Building clusters

  1. In the input/omnia_config.yml, input/security_config.yml, input/telemetry_config.yml and [optional] input/storage_config.yml files, provide the required details.

  2. Create an inventory file in the omnia folder. Check out the sample inventory for more information. If a hostname is used to refer to the target nodes, ensure that the domain name is included in the entry. IP addresses are also accepted in the inventory file.

Hostname requirements
  • The hostname should not contain the following characters: , (comma), . (period) or _ (underscore). However, the domain name is allowed commas and periods.

  • The hostname cannot start or end with a hyphen (-).

  • No upper case characters are allowed in the hostname.

  • The hostname cannot start with a number.

  • The hostname and the domain name (that is: hostname00000x.domain.xxx) cumulatively cannot exceed 64 characters. For example, if the node_name provided in input/provision_config.yml is ‘node’, and the domain_name provided is ‘omnia.test’, Omnia will set the hostname of a target cluster node to ‘node000001.omnia.test’. Omnia appends 6 digits to the hostname to individually name each target node.

Note

  • RedHat nodes that are not configured by Omnia need to have a valid subscription. To set up a subscription, click here.

  • Omnia creates a log file which is available at: /var/log/omnia.log.

  • If only Slurm is being installed on the cluster, docker credentials are not required.

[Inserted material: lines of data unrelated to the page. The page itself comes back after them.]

(** * A shallow embedding of the task queue: jobs, leases, retries, dead
      letters, the Redis rate gate and the submission route.

    Sources embedded here:
    - the migration (tables [jobs] and [dlq], their defaults and unique
      indexes);
    - [services/jobService.ts] ([JobService], in its two copies);
    - [services/workerService.ts] ([WorkerService]);
    - [services/rateLimiter.ts] ([RateLimiter]);
    - [api/routes.ts] (the [POST /api/v1/jobs] handler).

    Timestamps are milliseconds since the epoch, as [Z].  Every reading of
    the clock ([new Date()], [Date.now()], [CURRENT_TIMESTAMP]) and every
    generated identifier ([uuidv4()], [Math.random()]) is an explicit
    argument, so each function below is a pure function of the store and
    of what the environment handed to the call. *)

From Stdlib Require Import ZArith Lia List Bool String.
From Stdlib Require QArith.
From stdpp Require Import base option list gmap strings pretty.

#[local] Set Warnings "-register-all".
Local Open Scope Z_scope.

(** ** JSON values and JavaScript truthiness *)

Module Json.

(** A JSON value, as [express.json()] hands it to the handler and as a
    JSONB column holds it: a number is its value (a rational; every number
    a body can carry is one), an object is the finite map from its keys to
    their values, with no order among the keys. *)
Inductive t : Type :=
| JNull
| JBool (b : bool)
| JNum (q : QArith_base.Q)
| JStr (s : string)
| JArr (items : list t)
| JObject (members : gmap string t).

(** The object written with the given fields; of two fields with the same
    key the later one counts, as in [JSON.parse]. *)
Definition JObj (fields : list (string * t)) : t :=
  JObject (list_to_map (reverse fields)).

(** [!!v] for a JSON value: [null], [false], a number equal to zero and
    the empty string are falsy; arrays and objects (also empty ones) are
    truthy. *)
Definition truthy (v : t) : bool :=
  match v with
  | JNull => false
  | JBool b => b
  | JNum q => negb (QArith_base.Qnum q =? 0)
  | JStr s => negb (String.eqb s EmptyString)
  | JArr _ => true
  | JObject _ => true
  end.

(** A body field that may be absent ([undefined] is falsy). *)
Definition truthy_field (f : option t) : bool :=
  match f with
  | None => false
  | Some v => truthy v
  end.

(** A field whose interface type is [string]: [undefined] and the empty string are
    falsy. *)
Definition truthy_string (f : option string) : bool :=
  match f with
  | None => false
  | Some s => negb (String.eqb s EmptyString)
  end.

End Json.

(** ** The durable store: the two tables of the migration *)

Inductive JobStatus : Type := pending | running | completed | failed.

Definition JobStatus_eqb (a b : JobStatus) : bool :=
  match a, b with
  | pending, pending | running, running
  | completed, completed | failed, failed => true
  | _, _ => false
  end.

(** The labels of the enum, which are also the keys of [jobs_by_status]. *)
Definition status_name (s : JobStatus) : string :=
  match s with
  | pending => "pending"
  | running => "running"
  | completed => "completed"
  | failed => "failed"
  end.

Definition all_statuses : list JobStatus := [pending; running; completed; failed].

Module Job.
(** A row of [jobs]; the fields carry the Prisma client's names. *)
Record t : Type := mk {
  id : string;
  tenantId : string;
  status : JobStatus;
  payload : Json.t;
  idempotencyKey : option string;
  retryCount : Z;
  maxRetries : Z;
  leaseExpiresAt : option Z;
  workerId : option string;
  createdAt : Z;
  startedAt : option Z;
  completedAt : option Z;
  errorMessage : option string;
  traceId : string
}.
End Job.

Module DLQ.
(** A row of [dlq]. *)
Record t : Type := mk {
  id : string;
  jobId : string;
  payload : Json.t;
  finalError : string;
  failedAt : Z;
  traceId : string
}.
End DLQ.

  1. omnia.yml is a wrapper playbook comprising of:

    1. security.yml: This playbook sets up centralized authentication (LDAP/FreeIPA) on the cluster. For more information, click here.

    2. storage.yml: This playbook sets up storage tools like BeeGFS and NFS.

    3. scheduler.yml: This playbook sets up job schedulers (Slurm or Kubernetes) on the cluster.

    4. telemetry.yml: This playbook sets up Omnia telemetry and/or iDRAC telemetry. It also installs Grafana and Loki as Kubernetes pods.

To run omnia.yml:

ansible-playbook omnia.yml -i inventory

Note

  • For a Kubernetes cluster installation, ensure that the inventory includes an [etcd] entry. etcd is a consistent and highly-available key value store used as Kubernetes’ backing store for all cluster data. For more information, click here.

  • If you want to view or edit the omnia_config.yml file, run the following command:

    • ansible-vault view omnia_config.yml --vault-password-file .omnia_vault_key – To view the file.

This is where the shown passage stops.